(** *** Response status code handlers *)

Definition check_service_unavailable (self : Resource) (req : Request)
    : M bool :=
  if unavailable_truthy (unavailable self) then
    let retry :=
      match unavailable self with
      | UInt n => if Z.ltb 0 n then Some (HInt n) else None
      | UDatetime d => Some (HStr (http_date (Some d)))
      | UBool _ => None
      end in
    match retry with
    | Some v =>
        if header_value_truthy retry then set_header "Retry-After" v
        else ret ()
    | None => ret ()
    end ;;
    ret true
  else ret false.

Definition check_request_entity_too_large (self : Resource) (req : Request)
    : M bool :=
  ret (Py.gt (content_length req) (max_request_entity_length self)).

Definition check_method_not_allowed (self : Resource) (req : Request)
    : M bool :=
  if negb (bool_decide (method req ∈ allowed_methods self)) then
    set_header "Allow"
      (HStr (Py.join ", " (Py.sorted (allowed_methods self)))) ;;
    ret true
  else ret false.

Definition content_type_supported (self : Resource) (req : Request) : M bool :=
  ret (bool_decide (mimetype req ∈ supported_content_types self)).

(** One of the optional sub-checks: skipped unless the header is there,
    and failing when the member answers no. *)
Definition unless_supported (req : Request) (header : string)
    (m : Member_name) (supported : Hook bool) : M bool :=
  if has_header req header then
    ok ← called m (hook supported req); ret (negb ok)
  else ret false.

Definition check_unsupported_media_type (self : Resource) (req : Request)
    : M bool :=
  if has_header req "content-type" && string_truthy (content_type req) then
    ok ← called M_content_type_supported (content_type_supported self req);
    if negb ok then ret true else
    bad ← unless_supported req "content-encoding"
            M_content_encoding_supported (content_encoding_supported self);
    if bad then ret true else
    bad ← unless_supported req "content-language"
            M_content_language_supported (content_language_supported self);
    if bad then ret true else
    ret false
  else ret false.

Definition accept_type_supported (self : Resource) (req : Request) : M bool :=
  let default :=
    match supported_accept_types self with
    | first :: _ => set_accept_type first
    | [] => ret ()
    end ;;
    ret true in
  if has_header req "accept" then
    match List.find (fun mime => bool_decide (mime ∈ supported_accept_types self))
                    (Accept.values (accept_mimetypes req)) with
    | Some mime => set_accept_type mime ;; ret true
    | None =>
        if negb (Qeq_bool (Accept.quality (accept_mimetypes req) "*/*") 0)
        then ret false
        else default
    end
  else default.

Definition check_not_acceptable (self : Resource) (req : Request) : M bool :=
  ok ← called M_accept_type_supported (accept_type_supported self req);
  if negb ok then ret true else
  bad ← unless_supported req "accept-language"
          M_accept_language_supported (accept_language_supported self);
  if bad then ret true else
  bad ← unless_supported req "accept-charset"
          M_accept_charset_supported (accept_charset_supported self);
  if bad then ret true else
  bad ← unless_supported req "accept-encoding"
          M_accept_encoding_supported (accept_encoding_supported self);
  if bad then ret true else
  ret false.

Definition try_using (header : string) : string :=
  "This request is required to be conditional; try using "
  ++ Py.dquote ++ header ++ Py.dquote.

Definition check_precondition_required (self : Resource) (req : Request)
    : M bool :=
  if use_etags self && negb (has_header req "if-match") then
    set_data (try_using "If-Match") ;; ret true
  else if use_last_modified self
          && negb (has_header req "if-unmodified-since") then
    set_data (try_using "If-Unmodified-Since") ;; ret true
  else ret false.

Definition check_precondition_failed (self : Resource) (req : Request)
    : M bool :=
  bad ← (if use_etags self && has_header req "if-match" then
           etag ← called M_get_etag (ret (get_etag self req));
           ret (negb (header_is req "if-match" etag))
         else ret false);
  if bad then ret true else
  bad ← (if use_last_modified self && has_header req "if-unmodified-since" then
           last_modified ← called M_get_last_modified
                             (ret (get_last_modified self req));
           ret (negb (header_is req "if-unmodified-since"
                         (Some (http_date last_modified))))
         else ret false);
  if bad then ret true else
  ret false.

End Methods.

(** ** process

    Each block below is one commented section of [Resource.process]; a
    failing check sets the status and returns. *)

Section Process.
Context `{HttpLib}.

Definition is_method (req : Request) (m : string) : bool :=
  bool_decide (method req = m).

(** 503 Service Unavailable *)
Definition process_service_unavailable (self : Resource) (req : Request)
    : M unit :=
  failed ← checked C503 (check_service_unavailable self req);
  if failed then set_status codes.service_unavailable ;; return_ None
  else ret ().

(** 401 Unauthorized *)
Definition process_unauthorized (self : Resource) (req : Request) : M unit :=
  failed ← checked C401 (hook (check_unauthorized self) req);
  if failed then set_status codes.unauthorized ;; return_ None
  else ret ().

(** 403 Forbidden *)
Definition process_forbidden (self : Resource) (req : Request) : M unit :=
  failed ← checked C403 (hook (check_forbidden self) req);
  if failed then set_status codes.forbidden ;; return_ None
  else ret ().

(** 429 Too Many Requests *)
Definition process_too_many_requests (self : Resource) (req : Request)
    : M unit :=
  if Py.truthy (rate_limit_count self) && Py.truthy (rate_limit_seconds self)
  then
    failed ← checked C429 (hook (check_too_many_requests self) req);
    if failed then set_status codes.too_many_requests ;; return_ None
    else ret ()
  else ret ().

(** Request entity checks: 415 Unsupported Media Type, 413 Request Entity
    Too Large *)
Definition process_request_entity (self : Resource) (req : Request) : M unit :=
  if Py.truthy (content_length req) then
    failed ← checked C415 (check_unsupported_media_type self req);
    if failed then set_status codes.unsupported_media_type ;; return_ None
    else
      if Py.truthy (max_request_entity_length self) then
        failed ← checked C413 (check_request_entity_too_large self req);
        if failed then
          set_status codes.request_entity_too_large ;; return_ None
        else ret ()
      else ret ()
  else ret ().

(** 405 Method Not Allowed *)
Definition process_method_not_allowed (self : Resource) (req : Request)
    : M unit :=
  failed ← checked C405 (check_method_not_allowed self req);
  if failed then set_status codes.method_not_allowed ;; return_ None
  else ret ().

(** 406 Not Acceptable *)
Definition process_not_acceptable (self : Resource) (req : Request)
    : M unit :=
  failed ← checked C406 (check_not_acceptable self req);
  if failed then set_status codes.not_acceptable ;; return_ None
  else ret ().

(** 404 Not Found *)
Definition process_not_found (self : Resource) (req : Request) : M unit :=
  failed ← checked C404 (hook (check_not_found self) req);
  if failed then set_status codes.not_found ;; return_ None
  else ret ().

(** 410 Gone *)
Definition process_gone (self : Resource) (req : Request) : M unit :=
  failed ← checked C410 (hook (check_gone self) req);
  if failed then set_status codes.gone ;; return_ None
  else ret ().

(** 428 Precondition Required *)
Definition process_precondition_required (self : Resource) (req : Request)
    : M unit :=
  if require_conditional_request self then
    if is_method req methods.put || is_method req methods.patch then
      failed ← checked C428 (check_precondition_required self req);
      if failed then
        set_header "Cache-Control" no_cache ;;
        set_header "Pragma" no_cache ;;
        set_status codes.precondition_required ;;
        return_ None
      else ret ()
    else ret ()
  else ret ().

(** 412 Precondition Failed *)
Definition process_precondition_failed (self : Resource) (req : Request)
    : M unit :=
  if is_method req methods.put || is_method req methods.patch then
    failed ← checked C412 (check_precondition_failed self req);
    if failed then set_status codes.precondition_failed ;; return_ None
    else ret ()
  else ret ().

(** Check for conditional GET or HEAD request *)
Definition process_conditional_get (self : Resource) (req : Request)
    : M unit :=
  if is_method req methods.get || is_method req methods.head then
    (if use_etags self && has_header req "if-none-match" then
       same ← checked C304_none_match
                (etag ← called M_get_etag (ret (get_etag self req));
                 ret (header_is req "if-none-match" etag));
       if same then set_status codes.not_modified ;; return_ None
       else ret ()
     else ret ()) ;;
    (if use_last_modified self && has_header req "if-modified-since" then
       same ← checked C304_modified_since
                (modified ← called M_get_last_modified
                              (ret (get_last_modified self req));
                 let last_modified := http_date modified in
                 ret (header_is req "if-modified-since" (Some last_modified)));
       if same then set_status codes.not_modified ;; return_ None
       else ret ()
     else ret ())
  else ret ().

(** *** Calling a member

    [process] calls the OPTIONS handler and the handler of the request
    method; the default [head] calls [get].  What [getattr] finds may be any
    callable of the class, [process] itself among them, so the definitions
    of this section are stated for a given [below]: what
    [self.process(request, response)] does when a handler calls it. *)

Section Calls.
Variable below : Resource -> Request -> M unit.

(** [self.__call__(request, response)]: a new response is made and
    processed, and handed back as the value; the response at hand is passed
    on as an extra argument and not touched. *)
Definition call_again (self : Resource) (req : Request) : M Output :=
  answered ← on_new_response (call_function (below self req));
  let response :=
    match fst answered with
    | Some output => with_data output (snd answered)
    | None => snd answered
    end in
  ret (Some (as_value response)).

## EXERCISE BRIEF
Your answer must be a single number: how many lines in this listing hold the string "checks"? Please add nothing else.

## RESPONSE
2